-------- Entries provided --------

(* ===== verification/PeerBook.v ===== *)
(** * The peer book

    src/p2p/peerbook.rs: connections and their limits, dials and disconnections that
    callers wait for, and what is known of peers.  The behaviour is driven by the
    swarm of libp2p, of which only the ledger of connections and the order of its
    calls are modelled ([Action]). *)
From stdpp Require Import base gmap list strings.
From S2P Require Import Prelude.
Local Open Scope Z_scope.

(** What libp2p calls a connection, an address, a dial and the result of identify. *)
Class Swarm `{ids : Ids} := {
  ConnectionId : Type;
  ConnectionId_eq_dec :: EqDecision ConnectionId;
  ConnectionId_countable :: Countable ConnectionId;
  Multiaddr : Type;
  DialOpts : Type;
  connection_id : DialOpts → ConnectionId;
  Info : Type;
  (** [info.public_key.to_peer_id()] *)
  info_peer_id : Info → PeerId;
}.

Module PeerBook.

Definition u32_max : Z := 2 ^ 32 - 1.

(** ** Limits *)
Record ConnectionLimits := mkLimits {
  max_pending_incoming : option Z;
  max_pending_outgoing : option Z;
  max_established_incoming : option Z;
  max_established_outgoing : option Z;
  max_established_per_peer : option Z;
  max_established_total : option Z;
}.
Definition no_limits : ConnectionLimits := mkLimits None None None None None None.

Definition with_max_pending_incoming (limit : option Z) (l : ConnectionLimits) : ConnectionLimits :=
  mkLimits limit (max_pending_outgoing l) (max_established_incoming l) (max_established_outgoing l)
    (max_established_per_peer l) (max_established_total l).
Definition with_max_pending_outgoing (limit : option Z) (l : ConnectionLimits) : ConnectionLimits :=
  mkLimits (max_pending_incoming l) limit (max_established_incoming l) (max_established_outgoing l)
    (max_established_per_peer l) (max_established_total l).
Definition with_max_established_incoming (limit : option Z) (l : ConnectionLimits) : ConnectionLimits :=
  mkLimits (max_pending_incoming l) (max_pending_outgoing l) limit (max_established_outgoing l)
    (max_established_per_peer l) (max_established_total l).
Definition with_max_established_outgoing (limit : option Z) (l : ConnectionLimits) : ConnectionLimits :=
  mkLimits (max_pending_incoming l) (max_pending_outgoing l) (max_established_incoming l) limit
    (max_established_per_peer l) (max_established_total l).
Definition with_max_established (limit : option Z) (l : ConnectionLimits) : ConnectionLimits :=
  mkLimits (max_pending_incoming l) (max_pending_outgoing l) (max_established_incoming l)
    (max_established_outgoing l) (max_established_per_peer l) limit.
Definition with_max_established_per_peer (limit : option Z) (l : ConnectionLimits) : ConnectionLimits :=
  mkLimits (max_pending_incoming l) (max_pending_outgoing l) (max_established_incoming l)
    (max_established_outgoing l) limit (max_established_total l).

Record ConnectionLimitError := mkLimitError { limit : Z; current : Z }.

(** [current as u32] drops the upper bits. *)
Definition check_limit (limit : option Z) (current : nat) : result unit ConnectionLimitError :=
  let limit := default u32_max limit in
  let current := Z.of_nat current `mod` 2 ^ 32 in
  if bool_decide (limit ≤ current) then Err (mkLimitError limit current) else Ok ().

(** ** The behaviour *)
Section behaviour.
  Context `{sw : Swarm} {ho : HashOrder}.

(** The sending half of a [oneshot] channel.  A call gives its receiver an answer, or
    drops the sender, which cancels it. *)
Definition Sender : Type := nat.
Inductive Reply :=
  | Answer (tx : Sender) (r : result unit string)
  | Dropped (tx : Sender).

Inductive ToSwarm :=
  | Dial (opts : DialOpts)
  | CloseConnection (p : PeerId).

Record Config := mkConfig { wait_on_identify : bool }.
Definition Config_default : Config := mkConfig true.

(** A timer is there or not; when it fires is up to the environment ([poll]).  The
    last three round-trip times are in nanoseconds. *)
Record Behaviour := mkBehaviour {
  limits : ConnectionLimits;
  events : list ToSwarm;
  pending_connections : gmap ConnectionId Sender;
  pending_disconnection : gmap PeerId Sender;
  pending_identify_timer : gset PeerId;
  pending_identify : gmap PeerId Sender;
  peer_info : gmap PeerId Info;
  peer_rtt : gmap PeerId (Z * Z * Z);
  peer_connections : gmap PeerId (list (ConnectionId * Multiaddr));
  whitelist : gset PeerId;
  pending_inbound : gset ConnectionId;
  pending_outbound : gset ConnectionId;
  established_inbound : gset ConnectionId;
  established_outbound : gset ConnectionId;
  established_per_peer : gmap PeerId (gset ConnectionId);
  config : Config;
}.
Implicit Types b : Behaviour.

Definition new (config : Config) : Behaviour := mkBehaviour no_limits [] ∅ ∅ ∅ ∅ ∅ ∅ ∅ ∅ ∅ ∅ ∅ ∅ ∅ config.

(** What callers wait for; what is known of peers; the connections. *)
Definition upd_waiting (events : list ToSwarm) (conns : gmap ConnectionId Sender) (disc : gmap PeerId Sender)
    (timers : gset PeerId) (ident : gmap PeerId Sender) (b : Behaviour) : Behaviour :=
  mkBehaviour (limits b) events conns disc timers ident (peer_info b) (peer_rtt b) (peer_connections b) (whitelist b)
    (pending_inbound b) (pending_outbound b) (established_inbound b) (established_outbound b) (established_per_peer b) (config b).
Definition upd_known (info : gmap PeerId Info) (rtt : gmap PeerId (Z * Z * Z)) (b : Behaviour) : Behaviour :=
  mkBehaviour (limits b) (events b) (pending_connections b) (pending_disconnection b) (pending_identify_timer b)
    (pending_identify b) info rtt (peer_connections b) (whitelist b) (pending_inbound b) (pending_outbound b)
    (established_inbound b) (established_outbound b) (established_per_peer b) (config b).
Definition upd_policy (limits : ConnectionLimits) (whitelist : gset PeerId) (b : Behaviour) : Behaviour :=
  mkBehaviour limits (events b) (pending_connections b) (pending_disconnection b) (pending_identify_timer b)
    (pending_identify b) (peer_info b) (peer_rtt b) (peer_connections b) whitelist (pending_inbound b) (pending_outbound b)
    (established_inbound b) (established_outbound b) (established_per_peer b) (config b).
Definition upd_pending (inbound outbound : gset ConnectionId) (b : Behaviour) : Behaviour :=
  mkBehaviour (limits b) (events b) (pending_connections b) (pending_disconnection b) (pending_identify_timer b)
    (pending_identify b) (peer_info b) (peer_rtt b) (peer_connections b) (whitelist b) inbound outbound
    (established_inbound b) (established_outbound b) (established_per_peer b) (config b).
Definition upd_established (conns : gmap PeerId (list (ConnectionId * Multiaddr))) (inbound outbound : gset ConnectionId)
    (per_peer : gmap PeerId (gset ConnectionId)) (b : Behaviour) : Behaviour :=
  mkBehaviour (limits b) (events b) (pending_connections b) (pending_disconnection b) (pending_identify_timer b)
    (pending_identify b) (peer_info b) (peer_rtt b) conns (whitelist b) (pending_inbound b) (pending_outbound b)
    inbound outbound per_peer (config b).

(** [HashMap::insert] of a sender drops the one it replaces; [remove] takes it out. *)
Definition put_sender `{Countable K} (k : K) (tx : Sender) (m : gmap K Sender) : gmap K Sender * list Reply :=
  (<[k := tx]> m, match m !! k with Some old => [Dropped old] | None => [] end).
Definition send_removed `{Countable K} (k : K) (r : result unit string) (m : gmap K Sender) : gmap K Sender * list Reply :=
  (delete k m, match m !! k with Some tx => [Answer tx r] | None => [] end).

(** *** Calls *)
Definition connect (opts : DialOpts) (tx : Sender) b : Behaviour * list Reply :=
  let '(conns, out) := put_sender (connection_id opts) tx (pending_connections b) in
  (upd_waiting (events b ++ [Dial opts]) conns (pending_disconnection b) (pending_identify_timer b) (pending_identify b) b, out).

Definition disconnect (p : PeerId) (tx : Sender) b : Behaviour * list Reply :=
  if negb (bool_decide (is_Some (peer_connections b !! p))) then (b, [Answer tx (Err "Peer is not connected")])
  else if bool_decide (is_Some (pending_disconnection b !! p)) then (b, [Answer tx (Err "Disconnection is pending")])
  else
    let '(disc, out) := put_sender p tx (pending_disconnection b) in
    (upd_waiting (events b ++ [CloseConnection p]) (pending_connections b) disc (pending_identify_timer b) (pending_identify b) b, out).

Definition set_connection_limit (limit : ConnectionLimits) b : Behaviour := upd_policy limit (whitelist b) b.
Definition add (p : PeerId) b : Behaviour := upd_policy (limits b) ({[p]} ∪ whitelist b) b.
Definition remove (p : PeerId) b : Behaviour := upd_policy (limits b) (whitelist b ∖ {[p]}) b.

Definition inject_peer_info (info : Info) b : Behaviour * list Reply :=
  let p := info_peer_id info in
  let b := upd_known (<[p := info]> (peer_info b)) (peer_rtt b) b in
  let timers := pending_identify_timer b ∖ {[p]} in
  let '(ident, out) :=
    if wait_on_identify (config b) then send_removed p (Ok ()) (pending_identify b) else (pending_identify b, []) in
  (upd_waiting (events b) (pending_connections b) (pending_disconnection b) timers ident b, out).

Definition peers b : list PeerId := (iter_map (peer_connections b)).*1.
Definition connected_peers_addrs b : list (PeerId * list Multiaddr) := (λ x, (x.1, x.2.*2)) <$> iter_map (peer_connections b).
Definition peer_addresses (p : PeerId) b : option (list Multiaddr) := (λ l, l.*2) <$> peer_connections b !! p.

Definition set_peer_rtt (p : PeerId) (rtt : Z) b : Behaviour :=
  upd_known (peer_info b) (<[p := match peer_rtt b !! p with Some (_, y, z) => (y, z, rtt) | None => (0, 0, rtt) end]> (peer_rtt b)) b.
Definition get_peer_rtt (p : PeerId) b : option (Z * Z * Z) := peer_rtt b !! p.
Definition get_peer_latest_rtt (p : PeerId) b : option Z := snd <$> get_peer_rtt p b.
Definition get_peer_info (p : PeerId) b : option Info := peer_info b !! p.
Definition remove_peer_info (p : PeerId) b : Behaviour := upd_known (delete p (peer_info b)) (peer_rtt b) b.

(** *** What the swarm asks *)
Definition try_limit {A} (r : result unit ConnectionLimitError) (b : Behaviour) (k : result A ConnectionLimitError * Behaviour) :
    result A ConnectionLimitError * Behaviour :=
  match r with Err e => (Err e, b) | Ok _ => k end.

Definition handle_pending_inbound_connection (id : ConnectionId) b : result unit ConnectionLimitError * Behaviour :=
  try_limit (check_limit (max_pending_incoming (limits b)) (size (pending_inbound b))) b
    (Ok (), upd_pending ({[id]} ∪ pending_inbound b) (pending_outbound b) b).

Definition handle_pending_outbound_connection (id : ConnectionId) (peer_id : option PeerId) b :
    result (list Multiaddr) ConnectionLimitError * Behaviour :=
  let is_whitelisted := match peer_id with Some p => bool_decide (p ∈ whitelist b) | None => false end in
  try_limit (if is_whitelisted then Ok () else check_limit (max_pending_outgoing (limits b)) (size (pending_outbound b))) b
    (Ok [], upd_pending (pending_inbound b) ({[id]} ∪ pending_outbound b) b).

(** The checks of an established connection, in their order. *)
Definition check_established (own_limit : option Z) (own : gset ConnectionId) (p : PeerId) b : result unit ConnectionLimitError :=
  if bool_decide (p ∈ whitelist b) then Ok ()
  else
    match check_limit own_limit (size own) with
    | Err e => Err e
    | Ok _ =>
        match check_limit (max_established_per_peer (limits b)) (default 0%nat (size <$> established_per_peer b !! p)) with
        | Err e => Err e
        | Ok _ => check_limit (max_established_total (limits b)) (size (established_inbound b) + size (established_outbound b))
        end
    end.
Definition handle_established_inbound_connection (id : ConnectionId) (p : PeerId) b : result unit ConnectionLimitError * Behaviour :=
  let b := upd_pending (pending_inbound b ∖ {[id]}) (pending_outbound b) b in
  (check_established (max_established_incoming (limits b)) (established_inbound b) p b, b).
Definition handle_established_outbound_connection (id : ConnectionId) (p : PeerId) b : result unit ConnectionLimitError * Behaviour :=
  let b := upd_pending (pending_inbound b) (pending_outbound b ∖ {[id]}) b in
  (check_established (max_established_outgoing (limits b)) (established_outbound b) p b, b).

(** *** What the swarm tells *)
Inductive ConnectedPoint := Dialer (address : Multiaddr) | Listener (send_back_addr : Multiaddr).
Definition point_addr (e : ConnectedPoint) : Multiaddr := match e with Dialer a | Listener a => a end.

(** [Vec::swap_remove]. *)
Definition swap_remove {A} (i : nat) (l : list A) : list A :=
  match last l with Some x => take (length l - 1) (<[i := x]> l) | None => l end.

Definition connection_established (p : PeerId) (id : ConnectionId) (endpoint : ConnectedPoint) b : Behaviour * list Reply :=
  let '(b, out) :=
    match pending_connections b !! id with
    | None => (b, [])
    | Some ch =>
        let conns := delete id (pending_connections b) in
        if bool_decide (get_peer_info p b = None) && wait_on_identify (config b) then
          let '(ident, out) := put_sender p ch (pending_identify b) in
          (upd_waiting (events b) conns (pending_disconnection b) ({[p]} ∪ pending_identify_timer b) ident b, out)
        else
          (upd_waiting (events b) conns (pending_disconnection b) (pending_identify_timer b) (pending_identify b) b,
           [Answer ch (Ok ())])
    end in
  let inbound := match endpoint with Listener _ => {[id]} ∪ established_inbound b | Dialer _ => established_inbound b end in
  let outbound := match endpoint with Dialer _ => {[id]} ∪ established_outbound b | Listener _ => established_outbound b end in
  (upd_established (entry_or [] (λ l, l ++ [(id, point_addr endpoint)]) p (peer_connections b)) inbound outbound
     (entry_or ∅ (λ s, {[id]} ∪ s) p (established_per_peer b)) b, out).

--------

Work to be completed
Locate the word "mkConfig" in the data above. Copy every line carrying it.

Solution below
Record Config := mkConfig { wait_on_identify : bool }.
Definition Config_default : Config := mkConfig true.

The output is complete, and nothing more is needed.